### Materials provided

(** ** Switching between tasks *)

(** A [struct context] at [p] that is mapped one to one. *)
Definition ctx_mapped (mmu : Z → Z → option Z) (satp p : Z) : Prop :=
  0 ≤ p ∧ p + 112 < 2 ^ 64 ∧ ∀ a, p ≤ a < p + 112 → mmu satp a = Some a.
Definition apart (p q : Z) : Prop := p + 112 ≤ q ∨ q + 112 ≤ p.
Lemma CT_range r : 0 ≤ CT r ≤ 104.
Proof. split; apply Z.leb_le; by destruct r. Qed.
Lemma CT_inj r q : r ∈ context → q ∈ context → CT r = CT q → r = q.
Proof.
  unfold context. rewrite !elem_of_cons, !elem_of_nil. intros Hr Hq.
  repeat (destruct Hr as [-> | Hr]; [repeat (destruct Hq as [-> | Hq]; [intros H; first [reflexivity|discriminate H]|]); by destruct Hq|]). by destruct Hr.
Qed.
Lemma ctx_addr mmu satp p r : ctx_mapped mmu satp p → mmu satp (u64 (p + CT r)) = Some (p + CT r).
Proof. intros (H1 & H2 & H3). pose proof (CT_range r). rewrite u64_id by lia. apply H3. lia. Qed.
(** One switch, from the context [old] (if there is one) to the context [new]. *)
Lemma switch_spec mmu h new : let old := h_reg h A0 in h_reg h A1 = new → ctx_mapped mmu (h_csr h Satp) new →
  (old = 0 ∨ ctx_mapped mmu (h_csr h Satp) old ∧ apart old new) →
  ∃ h', context_switch mmu h = Ok tt h' ∧ h_csr h' = h_csr h ∧ h_mode h' = h_mode h ∧ h_reg h' Tp = h_reg h Tp ∧
    (∀ r, r ∈ context → h_reg h' r = h_mem h (new + CT r)) ∧ h_pc h' = h_mem h (new + CT Ra) ∧
    (old ≠ 0 → ∀ r, r ∈ context → h_mem h' (old + CT r) = h_reg h r) ∧ ∀ a, (∀ r, a ≠ old + CT r) → h_mem h' a = h_mem h a.
Proof.
  intros old Hn Hm Ho.
  assert (H1 : ∃ h1, (if old =? 0 then ret tt else execs mmu store_context) h = Ok tt h1 ∧ same_csr h h1 ∧ h_reg h1 = h_reg h ∧
    (old ≠ 0 → ∀ r, r ∈ context → h_mem h1 (old + CT r) = h_reg h r) ∧ (∀ a, (∀ r, a ≠ old + CT r) → h_mem h1 a = h_mem h a) ∧
    ∀ r, h_mem h1 (new + CT r) = h_mem h (new + CT r)).
  { destruct (Z.eqb_spec old 0) as [E|E]; [by exists h|]. destruct Ho as [Ho|[Ho Ha]]; [done|].
    destruct (execs_stores mmu CT A0 old context h eq_refl) as (h1 & E1 & C1 & R1 & In1 & Out1); [intros r _; by apply ctx_addr|exact CT_inj|].
    exists h1. split; [exact E1|]. split; [done|]. split; [done|]. split; [done|]. split; [intros a Hna; apply Out1; by intros|].
    intros r. apply Out1. intros q _. pose proof (CT_range r). pose proof (CT_range q). unfold apart in Ha. lia. }
  destruct H1 as (h1 & E1 & C1 & R1 & In1 & Out1 & N1).
  destruct (execs_loads mmu CT A1 new context h1) as (h2 & E2 & C2 & M2 & R2).
  { by rewrite R1. }
  { intros r _. apply ctx_addr. by rewrite (proj1 C1). }
  { unfold context. rewrite !not_elem_of_cons. repeat split; try done. by apply not_elem_of_nil. }
  destruct (same_csr_trans _ _ _ C1 C2) as (Hc & Hmo & _).
  exists (set_pc (h_reg h2 Ra) h2). split.
  { unfold context_switch. rewrite bind_gets. fold old. run E1. run E2. done. }
  assert (HR : ∀ r, r ∈ context → h_reg h2 r = h_mem h (new + CT r)) by (intros r Hr; by rewrite R2, decide_True, N1).
  split; [exact Hc|]. split; [exact Hmo|]. split.
  { cbn. rewrite R2, decide_False, R1; [done|]. unfold context. rewrite !not_elem_of_cons. repeat split; try done. by apply not_elem_of_nil. }
  split; [exact HR|]. split; [apply (HR Ra); by left|]. cbn [set_pc h_mem]. rewrite M2. split; [exact In1|exact Out1].
Qed.
(** C28: a task that is switched away and back goes on where it was: [context_switch]
    stores the registers a function must preserve, the stack pointer and the return
    address in the old context and takes the new ones; and when the old context is
    switched to again, on whatever CPU and from wherever, its registers are as at the
    first switch and the code goes on behind it. *)
Theorem context_switch_resumes mmu h old new : h_reg h A0 = old → h_reg h A1 = new → old ≠ 0 → apart old new →
  ctx_mapped mmu (h_csr h Satp) old → ctx_mapped mmu (h_csr h Satp) new →
  ∃ h', context_switch mmu h = Ok tt h' ∧ (∀ r, r ∈ context → h_reg h' r = h_mem h (new + CT r)) ∧ h_pc h' = h_mem h (new + CT Ra) ∧
    h_reg h' Tp = h_reg h Tp ∧ h_csr h' = h_csr h ∧
    ∀ h2, h_reg h2 A1 = old → h_csr h2 Satp = h_csr h Satp → (∀ r, r ∈ context → h_mem h2 (old + CT r) = h_mem h' (old + CT r)) →
      (h_reg h2 A0 = 0 ∨ ctx_mapped mmu (h_csr h Satp) (h_reg h2 A0) ∧ apart (h_reg h2 A0) old) →
      ∃ h3, context_switch mmu h2 = Ok tt h3 ∧ (∀ r, r ∈ context → h_reg h3 r = h_reg h r) ∧ h_pc h3 = h_reg h Ra ∧ h_reg h3 Tp = h_reg h2 Tp.
Proof.
  intros HA0 HA1 Hne Hap Ho Hn. destruct (switch_spec mmu h new HA1 Hn) as (h' & E & Hc & _ & Ht & Hr & Hp & Hs & _); [rewrite HA0; by right|].
  rewrite HA0 in Hs. exists h'. do 5 (split; [done|]). intros h2 H1 Hsat Hctx H0.
  destruct (switch_spec mmu h2 old H1) as (h3 & E3 & _ & _ & Ht3 & Hr3 & Hp3 & _); [by rewrite Hsat|by rewrite Hsat|].
  exists h3. split; [done|]. split; [intros r Hin; by rewrite Hr3, Hctx, Hs|]. split; [|done].
  rewrite Hp3, Hctx, Hs; [done|done|by left..].
Qed.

######

→ Directions:
Retype, exactly as shown, the lines from the one with "exists h3. split;" through the end of the records.

→ Reply to the task:
  exists h3. split; [done|]. split; [intros r Hin; by rewrite Hr3, Hctx, Hs|]. split; [|done].
  rewrite Hp3, Hctx, Hs; [done|done|by left..].
Qed.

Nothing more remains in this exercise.